BERPEGANGLAH PADA DIDIKAN, JANGANLAH MELEPASKANNYA, PELIHARALAH DIA, KARENA DIALAH HIDUPMU...Amsal 4:13

Wednesday, June 10, 2009

Eforia Pilpres

Oleh TY

Dalam nuansa eforia pemilu presiden dan wakil presiden (pilpres) 8 Juli 2009, sebagai rakyat kita semua dibuat pusing dengan berbagai pilihan yang ditawarkan oleh ketiga pasangan capres maupun tim kampanye masing-masing.
Bagi kader, pendukung maupun simpatisan mereka jelas sangat merasakan eforia politik lima tahunan itu. Tapi bagi kita yang memposisikan diri non partisan, jelas kita pusing tujuh keliling.
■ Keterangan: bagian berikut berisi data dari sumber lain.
(** * webcrawler: politeness rules, visited cache, link extractor, fetcher

    A shallow embedding of the crawler's core ([crawler/crawlingrules.go],
    the in-memory cache, [crawler/fetcher/parser.go], the HTTP fetcher and
    [crawler/crawler.go]) and the properties its specification states about
    them.

    Conventions.
    - A Go [int64] (and so a [time.Duration], a count of nanoseconds) is a
      [Z] kept in range by [wrap64]; Go's [/] and [%] truncate toward zero
      ([Z.quot], [Z.rem]).
    - A Go [float64] is a [spec_float] of the Standard Library at binary64
      (precision 53, exponent bound 1024): every float operation of the
      source is evaluated with IEEE-754 round-to-nearest-even, not with real
      arithmetic.
    - A nil-able pointer is an [option]; a panic is [Panic].
    - Pointer receivers are state passing: a method takes the struct and
      returns it next to its result.
    - The libraries the crawler calls (net/url, net/http, robotstxt,
      goquery) are interfaces (type classes); the theorems hold for every
      implementation of them, and the fixtures at the end of the definitions
      give the values of Go's implementations on a handful of inputs. *)

From Stdlib Require Import ZArith List Bool Lia Ascii String.
From Stdlib Require Import Floats.SpecFloat.
From stdpp Require Import base option list gmap strings.

Local Open Scope Z_scope.

#[local] Set Warnings "-clear-no-such-hyp".

(** ** The Go runtime: int64, float64, panics *)

Module Go.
Pusing, bukan karena sulit menentukan pilihan terhadap salah satu capres pada hari H pilres kelak, tapi pusing memikirkan jargon-jargon yang didegungkan maupun progam-program yang diusung semua tidak masuk akal.
Sebagai rakyat, kita maunya yang praktis saja. Kita sudah capek banting tulang mencari makan setiap hari, jadi agak mustahil turut mencermati program-progam yang ditawarkan baik lewat televisi maupun Koran dan termasuk tim kampanye masing-masing kandidat.
Pasangan yang menawarkan ekonomi kerakyatan. Bentuknya juga belum jelas. Sementara bagi orang kampung, mungkin mereka lebih kenal credit union (CU) sebagai fisik dari ekonomi kerakyatan tersebut.
Kita patut khawatir, ekonomi kerakyatan itu tidak lebih hanya kekadar jargon belaka yang tanpa makna. Sebab mereka sendiri yang mengkoordinir, tidak mempraktikan ekonomi kerakyatan itu sendiri.
Apalagi memberi contoh konkrit ekonomi kerakyatan, oh tidak mungkin. Begitupun dengan pasangan yang menawarkan ekonomi jalan tengah semberi melanjutkan apa yang sudah berjalan sekarang.
Yang patut dipertanyakan, apa benda ekonomo jalan tengah itu, apakah kredit lunak yang tanpa agunan itu, sementara praktiknya bank tetap saja menuntut agunan?
Lalu ada lagi capres yang menjual kemandirian bangsa. Juga masih mimpi. Kalau soal kemandirian adalah cita-cita semua orang, tapi untuk bangsa kita ini rasanya seratus abad sekalipun masih sulit mendari. Kita sudah terlanjur biasa menjadi bangsa yang ‘disuap’ terus.
Nah, jargon-jargon seperti itu susah dicerna masyarakat kelas bawah yang mayoritas menjadi pemilih potensial kelak. Mereka tidak terpengaruh dengan berbagai bentuk jualan kempanye yang ditawarkan capres-cawapres maupun tim kampanyenya.
Masyarakat lebih senang menikmati apa yang bisa dinikmati hari ini, apa yang bisa dimakan hari ini. Soal pilihan, ya terserah siapa yang bisa memberi makan hari ini.
Maka tak salah banyak kalangan luar menilai bangsa kita masih sebagai bangsa yang ‘perasa’. Artinya, mereka lebih merasakan apa yang mereka liat langsung, terima langsung.
Sebagai ungkapan dari ‘perasa’ itu, orang juga menilai bangsa kita sebagai bangsa yang pandai berterima kasih. Maka sebagai wujud terima kasih terhadap apa yang dirasakannya secara langsung, maka pilihan suaralah taruhannya.
Singkat kata, siapa yang memberi dan dirasakan langsung masyarakat, maka dialah yang menjadi curahan suara masyarakat kelak. Dan itu bisa kita tebak sendiri, dari ketiga capres ini siapa yang lebih banyak memberikan program pro rakyat, dialah yang akan menerima manfaatnya. Ingat masyarakat kita belum bisa menilai figure, tapi mereka pandai menilai pemberitan.
Mereka juga pandai memeriahkan pesta demokrasi itu, tapi tak lebih dari sekadar eforia belaka. Ada yang meragukan? Mari kita buktikan bersama.